***** Data provided

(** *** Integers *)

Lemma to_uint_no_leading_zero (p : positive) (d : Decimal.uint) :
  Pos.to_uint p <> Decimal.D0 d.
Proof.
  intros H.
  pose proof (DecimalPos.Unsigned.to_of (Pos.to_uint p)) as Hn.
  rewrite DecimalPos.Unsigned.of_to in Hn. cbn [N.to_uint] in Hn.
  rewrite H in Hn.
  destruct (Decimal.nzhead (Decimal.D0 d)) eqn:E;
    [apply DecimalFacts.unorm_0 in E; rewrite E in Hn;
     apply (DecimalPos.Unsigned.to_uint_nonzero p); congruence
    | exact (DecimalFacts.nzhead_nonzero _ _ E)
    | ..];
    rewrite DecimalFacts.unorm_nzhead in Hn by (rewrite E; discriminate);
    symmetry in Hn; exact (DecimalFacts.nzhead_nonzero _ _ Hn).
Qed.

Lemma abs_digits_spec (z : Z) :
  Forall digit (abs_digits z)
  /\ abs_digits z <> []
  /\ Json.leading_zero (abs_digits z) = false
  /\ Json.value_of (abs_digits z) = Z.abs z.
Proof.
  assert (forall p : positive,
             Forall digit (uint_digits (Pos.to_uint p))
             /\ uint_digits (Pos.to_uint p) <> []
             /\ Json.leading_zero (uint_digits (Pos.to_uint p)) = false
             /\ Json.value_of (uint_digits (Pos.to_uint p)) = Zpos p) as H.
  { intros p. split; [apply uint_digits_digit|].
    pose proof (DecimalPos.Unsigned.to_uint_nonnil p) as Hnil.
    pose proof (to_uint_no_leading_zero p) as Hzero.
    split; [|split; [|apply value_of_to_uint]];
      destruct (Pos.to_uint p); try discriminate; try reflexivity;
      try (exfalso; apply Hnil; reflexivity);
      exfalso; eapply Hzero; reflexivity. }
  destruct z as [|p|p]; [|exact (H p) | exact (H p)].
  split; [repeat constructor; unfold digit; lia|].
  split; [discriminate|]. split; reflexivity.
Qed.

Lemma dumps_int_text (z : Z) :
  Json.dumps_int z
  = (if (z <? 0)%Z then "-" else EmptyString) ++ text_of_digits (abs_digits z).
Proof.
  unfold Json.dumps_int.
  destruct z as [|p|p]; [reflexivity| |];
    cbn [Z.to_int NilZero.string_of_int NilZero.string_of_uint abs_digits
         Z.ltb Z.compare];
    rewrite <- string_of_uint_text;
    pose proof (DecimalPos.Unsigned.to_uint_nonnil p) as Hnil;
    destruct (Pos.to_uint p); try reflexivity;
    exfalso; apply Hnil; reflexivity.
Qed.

**********

Output exactly the lines of the data that run from the one containing "abs_digits z <> []" to the very last line, and no others.

  /\ abs_digits z <> []
  /\ Json.leading_zero (abs_digits z) = false
  /\ Json.value_of (abs_digits z) = Z.abs z.
Proof.
  assert (forall p : positive,
             Forall digit (uint_digits (Pos.to_uint p))
             /\ uint_digits (Pos.to_uint p) <> []
             /\ Json.leading_zero (uint_digits (Pos.to_uint p)) = false
             /\ Json.value_of (uint_digits (Pos.to_uint p)) = Zpos p) as H.
  { intros p. split; [apply uint_digits_digit|].
    pose proof (DecimalPos.Unsigned.to_uint_nonnil p) as Hnil.
    pose proof (to_uint_no_leading_zero p) as Hzero.
    split; [|split; [|apply value_of_to_uint]];
      destruct (Pos.to_uint p); try discriminate; try reflexivity;
      try (exfalso; apply Hnil; reflexivity);
      exfalso; eapply Hzero; reflexivity. }
  destruct z as [|p|p]; [|exact (H p) | exact (H p)].
  split; [repeat constructor; unfold digit; lia|].
  split; [discriminate|]. split; reflexivity.
Qed.

Lemma dumps_int_text (z : Z) :
  Json.dumps_int z
  = (if (z <? 0)%Z then "-" else EmptyString) ++ text_of_digits (abs_digits z).
Proof.
  unfold Json.dumps_int.
  destruct z as [|p|p]; [reflexivity| |];
    cbn [Z.to_int NilZero.string_of_int NilZero.string_of_uint abs_digits
         Z.ltb Z.compare];
    rewrite <- string_of_uint_text;
    pose proof (DecimalPos.Unsigned.to_uint_nonnil p) as Hnil;
    destruct (Pos.to_uint p); try reflexivity;
    exfalso; apply Hnil; reflexivity.
Qed.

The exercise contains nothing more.